9. The ld. DR, on the other hand, heavily relied on the orders of the AO and the CIT(A). He submitted that the assessee has made only verbal arguments and there is no mention of sale of investment. Therefore, the contention of the assessee cannot be accepted. So far as the validity of reassessment proceedings are concerned, the ld. DR submitted that the ld.CIT(A) while deciding the issue has given justifiable reasons as to why the reassessment proceedings are valid. He accordingly submitted that the order of the CIT(A) be upheld.

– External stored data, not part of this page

(** * Properties *)

(** C22. No message is lost without being counted: as long as fewer than 2^64 were offered,
    they are those waiting in the bounded queue, in the thread's hands, shown, reported as
    dropped, or still to be reported; and what was accepted is handled in order, so that when
    a flush is answered every line accepted before it was shown or counted. *)
Theorem every_diagnostic_line_accounted script x :
  reachable script x -> offered x < word ->
  offered x = lines_of (queue x) + in_thread (thread x) + told (shown x) + dropped x + pending x /\
  accepted x = handled x ++ thread_line (thread x) ++ queue x /\
  (length (queue x) <= QUEUE_CAPACITY)%nat /\
  (queue x = [] -> thread x = Idle -> pending x = 0 -> offered x = told (shown x) + dropped x).
Proof.
  intros Hr Hw. destruct (diagnostics_reachable_inv script x Hr) as [Ha Hn Hp Ho Hb _ _ _].
  specialize (Ha Hw). split_and!; [done..|]. intros Eq Et Ep. rewrite Eq, Et, Ep in Ha.
  unfold lines_of in Ha. simpl in Ha. lia.
Qed.

(** Every line shown stands on a line of its own, whatever the stream does: the output is a
    sequence of pieces that each end a line, the whole ones are exactly the lines and notes
    shown, lines in the order they were accepted and none twice, and only a write that failed
    midway leaves a fragment, which the next line never continues. *)
Theorem diagnostic_lines_are_whole script x :
  reachable script x ->
  framed (text (out x)) (torn x) (map entry_text (shown x)) /\
  shown_lines (shown x) `sublist_of` message_lines (accepted x).
Proof.
  intros Hr. destruct (diagnostics_reachable_inv script x Hr) as [_ _ _ Ho _ _ Hf Hs].
  split; [done|]. rewrite Ho. unfold message_lines. rewrite omap_app.
  by apply sublist_inserts_r.
Qed.

(** Waiting for a flush ends whether or not anybody reads stderr: the attempts are bounded
    by the time to the deadline, and success means that the flush was accepted and answered
    in time. *)
Theorem flush_returns attempts reply deadline start :
  paced start attempts -> attempts <> [] ->
  deadline <= start + FLUSH_POLL * (Z.of_nat (length attempts) - 1) ->
  exists b n, flush_until attempts reply deadline 0 = Some (b, n) /\
    (n = 1%nat \/ start + FLUSH_POLL * (Z.of_nat n - 2) < deadline).
Proof.
  intros Hp Hne Hd.
  destruct (flush_until_ends attempts reply deadline 0 start Hp Hd Hne) as (b & k & E & _ & Hk).
  by exists b, k.
Qed.

(** ** A run to evaluate examples with *)

Definition line_a : list byte := [x61; x0a].
(** A full disk tears a line; what it tore is counted. *)
Lemma sample_diagnostics :
  exists x, reachable [Accept 1; Fault] x /\ offered x = 1 /\ dropped x = 1 /\ torn x = true /\
    text (out x) = [x61] /\ offered x < word.
Proof.
  eexists. split.
  { eapply rtc_l; [eapply (step_write _ line_a); [by eexists [x61]|reflexivity]|].
    eapply rtc_l; [eapply step_take; reflexivity|].
    eapply rtc_l; [eapply (step_run _ "now"); reflexivity|].
    eapply rtc_l; [eapply step_add; reflexivity|]. apply rtc_refl. }
  by split_and!.
Qed.

Lemma every_diagnostic_line_accounted_witness :
  exists x, reachable [Accept 1; Fault] x /\
    offered x = lines_of (queue x) + in_thread (thread x) + told (shown x) + dropped x + pending x.
Proof.
  destruct sample_diagnostics as (x & Hr & _ & _ & _ & _ & Hw). exists x. split; [exact Hr|].
  exact (proj1 (every_diagnostic_line_accounted _ x Hr Hw)).
Defined.

Lemma diagnostic_lines_are_whole_witness :
  exists x, reachable [Accept 1; Fault] x /\ framed (text (out x)) (torn x) (map entry_text (shown x)).
Proof.
  destruct sample_diagnostics as (x & Hr & _). exists x. split; [exact Hr|].
  exact (proj1 (diagnostic_lines_are_whole _ x Hr)).
Defined.

(** A queue that stays full until the deadline. *)
Lemma flush_returns_witness :
  exists b n, flush_until [(Full, 0); (Full, millis 6); (Full, millis 12)] None (millis 10) 0 = Some (b, n).
Proof.
  destruct (flush_returns [(Full, 0); (Full, millis 6); (Full, millis 12)] None (millis 10) 0
    ltac:(vm_compute; repeat split; discriminate) ltac:(discriminate)
    ltac:(vm_compute; discriminate)) as (b & n & E & _).
  exists b, n. exact E.
Defined.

10. The ld. Counsel in his rejoinder submitted that at the time of reply of the assessee to section 148 notice, it was clearly mentioned in the objection that transaction in question is of sale of investment and full details were given on the basis of which the AO had issued notice u/s 133(6) of the Act. Therefore, it is wrong on the part of the ld. DR to say that only verbal argument was made and no evidence was given to the AO during the course of assessment proceedings.

11. I have considered the rival arguments made by both the sides, perused the orders of the Assessing Officer and CIT(A) and the paper book filed on behalf of the assessee. I have also considered the various decisions cited before me. I find, the AO in the instant case, on the basis of information received from the Investigation Wing that the assessee has received accommodation entry in the form of sale of investment of Rs.10 lakh during the F.Y. 2009-10, relevant to A.Y. 2010-11 from M/s Shalini Holdings Pvt. Ltd., a company managed and controlled by Shri S.K. Jain group of cases, reopened the assessment after recording reasons u/s 147 of the Act and after obtaining necessary approval from the competent authority. I find, the assessee, in response to the said notice, filed the return of income and sought for the reasons for reopening which was provided to the assessee. After disposing of the objections raised by the assessee by passing a speaking order, the AO completed the assessment making an addition of Rs.10 lakhs u/s 68 of the Act and another Rs.20,000/- being commission @ 2% for arranging such accommodation entry. I find, the ld.CIT(A) upheld the action of the AO both on merit as well as on validity of reassessment proceedings.

12. So far as the validity of reassessment proceedings are concerned, I find, the ld.CIT(A) has, after detailed discussions, dismissed each of the aspect raised by the assessee challenging the validity of the reassessment proceedings. In absence of any contrary material brought to my notice, the reassessment proceedings initiated by the AO and confirmed by the CIT(A) is upheld.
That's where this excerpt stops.